NEW YORK – Early cancer detection firm Bluestar Genomics said on Wednesday that it has closed a $70 million Series C financing round.
The San Diego-based firm has also appointed Felix Feng and Craig Venter to its scientific advisory board.
The oversubscribed financing round was led by Mattias Westman, founding partner of Prosperity Capital Management, and includes existing and new investors such as Prosperity Capital Management, an undisclosed venture fund based in San Francisco, as well as a "large, diversified" asset manager on the West Coast, the company said in a statement.
Singapore-based asset management firm Vahoca served as a financial adviser to BlueStar for the funding round.
Feng currently serves as a professor of radiation oncology, urology, and medicine at the University of California, San Francisco. Venter is chairman and CEO of the J. Craig Venter Institute.
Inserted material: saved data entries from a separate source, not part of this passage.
(* ===== verification/SolverProps.v ===== *)
(** * What the minisat solver guarantees

    The theorems about [Minisat::Solver], one per public operation or per step
    of the search, over the states with the invariant [SInv] or between two
    calls with [Holds]: conflict analysis, failed assumptions, decisions, clause
    deletion, garbage collection, [simplify], the restarts and
    [solveLimited]. *)
From Stdlib Require Import SpecFloat.
From S2P Require Import Prelude Lit UnitProp Vec Heap Alloc Double DoubleSpec Clause Solver Propagate.
From S2P Require Import PropCheck Setup SetupSpec Reasons Analyze AnalyzeSpec FinalSpec RandomSpec Reduce BranchSpec.
From S2P Require Import GarbageSpec SearchInv ReduceSpec SimplifySpec SolverInv CDCL ConflictSpec CDCLSpec RestartSpec.
From S2P Require Import SolverSpec BuildSpec.

#[local] Opaque d_const d_add d_mul d_div d_ltb d_leb f_of_d d_of_Z.

(** C6. [solveLimited] under assumptions, with room for [n] conflicts, always
    returns.  [l_True] comes with a model of the formula and the assumptions
    over all variables, [l_False] with an entailed clause over negated
    assumptions or when there is no model at all, [l_Undef] only when the
    budget is used.  The solver then stands for the same formula, so that the
    call can be repeated with other assumptions. *)
Theorem solveLimited_correct F st assumps n fuel search_fuel : Holds F st → Affords st assumps n →
  n < 2 ^ Z.of_nat fuel → search_rounds (st <| assumptions := assumps |>) (n + 100) < 2 ^ Z.of_nat search_fuel →
  ∃ st' status, solveLimited fuel search_fuel st assumps = Some (st', status) ∧
    Outcome F assumps st' status ∧ Holds F st' ∧ params st' = params st ∧ nv (core st') = nv (core st).
Proof.
  intros HF HA Hf Hs. destruct (solveLimited_spec F st assumps n fuel search_fuel HF HA Hf Hs)
    as (st' & status & E & Ho & Hh & Hp & Hn & _). eauto 10.
Qed.

(** C8. Conflict analysis above level 0 returns a clause that the formula
    entails, all literals of which are false, and a lower level; there the
    clause is asserting: the first literal has no value, the others are false
    and the second is of that level.  The marks of the variables are clear
    again and the invariant of the search holds. *)
Theorem analyze_correct F q st confl : SInv F q st → falsified (core st) confl → trail_lim (core st) ≠ [] →
  ∃ st1 ls bt, analyze st confl = Some (st1, ls, bt) ∧
    (∀ σ, models σ F → clause_true σ ls) ∧ (∀ l, l ∈ ls → lit_neg l ∈ trail (core st)) ∧
    0 <= bt < Z.of_nat (decisionLevel (core st)) ∧ (∀ x, seen_at st1 x = 0) ∧
    let st2 := cancelUntil st1 (Z.to_nat bt) in
    Asserting F (core st2) ls ∧ SInv F (length (trail (core st2))) st2.
Proof.
  intros H (c & Hl & Hf) H0. destruct (last (trail_lim (core st))) as [L |] eqn:HL; [| by apply last_None in HL].
  destruct (analyze_spec (assumptions st) (core st) q L (si_inv _ _ _ H) (si_rinv _ _ _ H) HL st confl c)
    as (st1 & ls & bt & E & Hle); [done | by eapply si_learnts | apply H | apply H | done | done |].
  destruct (backjump_spec F q st st1 L ls bt H HL Hle) as (H2 & As & _).
  exists st1, ls, bt. split; [done |]. split; [apply As |]. split; [| split; [apply Hle | split; [apply Hle | done]]].
  destruct (le_head _ _ _ _ _ _ Hle) as (p & tail & k & -> & Hk & _ & Ht).
  intros l [-> | Hin]%elem_of_cons; [| by apply Ht].
  rewrite lit_neg_involutive. by eapply list_elem_of_lookup_2.
Qed.

(** C16. A conflict above level 0 is handled: the solver learns its clause,
    propagates its first literal on a strictly lower level, keeps the invariant
    and needs at most [nv + 2] words of the arena. *)
Theorem handle_conflict_correct F q st confl : SInv F q st → falsified (core st) confl → trail_lim (core st) ≠ [] →
  room st + nv (core st) + 2 <= max_capacity → adjust_ok 1 st →
  ∃ st', handle_conflict st confl = Some st' ∧ SInv F (qhead (core st')) st' ∧
    (decisionLevel (core st') < decisionLevel (core st))%nat ∧ room st' <= room st + nv (core st) + 2.
Proof.
  intros H Hf H0 Hr Ha. destruct (handle_conflict_spec F q st confl H Hf H0 Hr Ha) as (st' & E & H' & Hd & Hr' & _).
  eauto 10.
Qed.

(** C22. [analyzeFinal] explains a true literal [P] by assumptions: the clause
    it leaves in [conflict] contains [P], otherwise only negated decisions, and
    is entailed by the formula; everything else but the marks is unchanged, and
    these are clear again. *)
Theorem analyzeFinal_correct F q st P : SInv F q st → P ∈ trail (core st) →
  ∃ st', analyzeFinal st P = Some st' ∧ core st' = core st ∧ (∀ x, seen_at st' x = 0) ∧
    P ∈ IntMap.xs (conflict st') ∧
    (∀ l, l ∈ IntMap.xs (conflict st') → l = P ∨ decided (core st) (lit_neg l)) ∧
    ∀ σ, models σ F → clause_true σ (IntMap.xs (conflict st')).
Proof.
  intros H HP. destruct (analyzeFinal_spec (assumptions st) q st P (si_inv _ _ _ H) (si_rinv _ _ _ H)
    (si_size _ _ _ H) (si_seen _ _ _ H) (si_conflict _ _ _ H) HP) as (st' & E & [Fr Hc Hw Hl Hi He]).
  exists st'. split; [done |]. split; [by destruct Fr as (sn & cf & -> & _) |]. split; [done |]. split; [done |].
  split; [done |]. intros σ Hσ. by apply He, (ci_sound _ _ _ _ _ _ (si_cinv _ _ _ H)).
Qed.

(** [pickBranchLit] always returns a literal over a variable without a
    value, or [lit_Undef] when all have one; the variables without a value are
    in the heap of decisions again, but for the one returned. *)
Theorem pickBranchLit_correct F q st : SInv F q st →
  ∃ p st', pickBranchLit st = Some (p, st') ∧ core st' = core st ∧ OrdOk (nv (core st)) (order st') ∧
    ((p = lit_Undef ∧ ∀ u, 0 <= u < nv (core st) → u ∈ var <$> trail (core st)) ∨
     (lit_ok (nv (core st)) p ∧ var p ∉ var <$> trail (core st) ∧
      ∀ u, 0 <= u < nv (core st) → u ∉ var <$> trail (core st) → u = var p ∨ u ∈ keys (order st'))).
Proof.
  intros H. destruct (pickBranchLit_spec (core st) (si_trail _ _ _ H) st) as (p & st' & E & Ho & O & Hp);
    [done | apply H | apply H | apply H | apply H |].
  exists p, st'. split; [done |]. split; [by rewrite Ho |]. by split.
Qed.

(** C19. [garbageCollect] moves all clauses: those of [clauses] and [learnts]
    are copied in their order, nothing else of the assignment changes, the
    arena does not grow, and the invariant of watches and reasons holds at the
    new references. *)
Theorem garbageCollect_correct F q st : SInv F q st →
  ∃ st', garbageCollect st = Some st' ∧ SInv F q st' ∧
    Forall2 (same_clause (core st) (core st')) (clauses st) (clauses st') ∧
    Forall2 (same_clause (core st) (core st')) (learnts st) (learnts st') ∧
    trail (core st') = trail (core st) ∧ trail_lim (core st') = trail_lim (core st) ∧ room st' <= room st.
Proof.
  intros H. pose proof (si_cinv _ _ _ H) as C.
  destruct (garbageCollect_spec (assumptions st) q st (si_inv _ _ _ H) (si_rinv _ _ _ H) (ci_db _ _ _ _ _ _ C)
    (si_next _ _ _ H)) as (st' & E & K).
  destruct (cinv_garbage F (assumptions st) q st C (si_next _ _ _ H)) as (st2 & E2 & C2 & G2).
  rewrite E in E2. injection E2 as <-. destruct K as [_ _ _ Fc Fl _ _ _ (_ & E2 & E3 & _) _ Rm].
  exists st'. split; [done |]. split; [by apply (sinv_search F q st) | done].
Qed.

(** [reduceDB] only removes learnt clauses: the search goes on from the same
    assignment with the invariant (no reason was removed and the formula is the
    same), and the arena does not grow. *)
Theorem reduceDB_correct F q st : SInv F q st →
  ∃ st', reduceDB st = Some st' ∧ SInv F q st' ∧ trail (core st') = trail (core st) ∧
    trail_lim (core st') = trail_lim (core st) ∧ qhead (core st') = qhead (core st) ∧ room st' <= room st.
Proof.
  intros H. destruct (sinv_reduce F q st H) as (st' & E & H' & _ & _ & _ & K).
  exists st'. split; [done |]. split; [done |]. destruct K. done.
Qed.

Lemma simplify_again st st1 : ok st = true → propagate st = Some (st1, CRef_Undef) →
  qhead (core st1) = length (trail (core st1)) → ok st1 = true → simplify st = simplify st1.
Proof.
  intros Ho E Hq Ho1. unfold simplify. rewrite Ho, Ho1, E, propagate_fixpoint by done.
  assert (st1 <| stats := (stats st1) <| propagations := u64 (propagations (stats st1)) |> |> = st1) as ->; [| done].
  unfold propagate in E. destruct (propagate_core (core st)) as [[[s c] n] |]; [| done].
  cbn [mbind option_bind] in E. injection E as <- _. unfold u64. simpl. by rewrite Z.mod_mod.
Qed.

(** C18. [simplify] between two calls: it returns whether a contradiction was not
    found, in which case the solver is at a propagation fixpoint of level 0 and
    stands for the same formula although satisfied clauses are gone; a
    contradiction means that the formula has no model. *)
Theorem simplify_correct F st : Holds F st →
  ∃ st' b, simplify st = Some (st', b) ∧ ok st' = b ∧ Holds F st' ∧
    (b = true → nv (core st') = nv (core st) ∧ qhead (core st') = length (trail (core st'))).
Proof.
  unfold Holds at 1. destruct (ok st) eqn:Ho.
  2:{ intros HF. exists (st <| ok := false |>), false. unfold simplify. rewrite Ho. by repeat split. }
  intros [H H0]. destruct (sinv_propagate F st H) as (st1 & confl & E & Fr & X & Hq & Hr).
  assert (trail_lim (core st1) = []) as H1 by (by rewrite (ext_lims _ _ X)).
  destruct Hr as [[-> H'] | (Hc & Hf & q & H')].
  - assert (ok st1 = true) as Ho1 by (by rewrite (proj1 Fr)).
    rewrite (simplify_again st st1) by done.
    destruct (simplify_spec F st1 H' H1 Hq Ho1) as (st' & Es & Hs & [_ K _ Eo _ _ _ _]).
    exists st', true. split; [done |]. split; [congruence |]. destruct K as [Ka Kt Kl Kq _ _].
    unfold Holds. rewrite Eo, Ho1. split; [split; [| congruence] |].
    + rewrite Kq, Hq. done.
    + intros _. split; [| congruence]. unfold nv. rewrite Ka. apply (kp_nv _ _ (prop_kept _ _ Fr X)).
  - exists (st1 <| ok := false |>), false. unfold simplify. rewrite Ho, E. cbn [mbind option_bind].
    destruct (Z.eqb_spec confl CRef_Undef); [done |]. cbn [negb]. split; [done |]. split; [done |].
    unfold Holds. simpl. split; [| done]. intros σ. by eapply conflict_unsat.
Qed.

(** C31. [luby(2, x)] is the Luby sequence 1, 1, 2, 1, 1, 2, 4, ...: for every
    restart number below [2 ^ 30] the loops end without overflow and the power
    is exact in double precision. *)
Theorem luby_correct x : 0 <= x < 2 ^ 30 →
  ∃ e, luby (d_of_Z 2) x = Some (d_of_Z (2 ^ e)) ∧ Luby x e ∧ 0 <= e <= 30.
Proof. apply luby_two. Qed.

(** C27. [newVar] keeps a solver well formed and succeeds below [2 ^ 30]
    variables: the new variable is the next one, in range of every array that is
    indexed by variables or literals, and the solver stands for the same
    formula. *)
Theorem newVar_correct F st upol : Stands F st → rnd_init_act (params st) = false → nv (core st) < 2 ^ 30 →
  ∃ st', newVar st upol true = Some (st', nv (core st)) ∧ Stands F st' ∧
    nv (core st') = nv (core st) + 1 ∧ room st' = room st.
Proof.
  intros H Hr Hn. destruct (newVar_total st upol true (ready_base _ (st_ready _ _ H)) Hr Hn) as [st' E].
  destruct (newVar_stands F st upol st' _ H Hr E) as (H' & _ & En & Er & _). eauto.
Qed.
"[Feng and Venter's] leading scientific and clinical expertise will help accelerate our development and commercialization efforts," Samuel Levy, CEO and CSO of Bluestar, said in a statement. "Collectively, these milestones will extend our ability to deliver on our promise to improve on existing cancer screening and provide a new solution where none exists."
Bluestar's 5-hydroxymethylcytosine (5hmC)-based liquid biopsy assay tracks epigenetic modifications in a patient's blood sample that are linked to several cancers. The firm's initial test will focus on detecting early-stage pancreatic cancer.
"The convergence of innovative technologies has pushed the cost of multi-cancer screening down by 20-fold, allowing for continued optimization of cancer detection via routine blood draw to improve patient early treatment options," Venter said in a statement. "With the multi-cancer screening market projected to scale to more than $100 billion in the US alone, Bluestar Genomics' technology is uniquely positioned to address the needs of over 60 million patients."
Last month, Bluestar received breakthrough device designation from the US Food and Drug Administration for the noninvasive 5hmC assay to detect pancreatic cancer in patients with new-onset diabetes.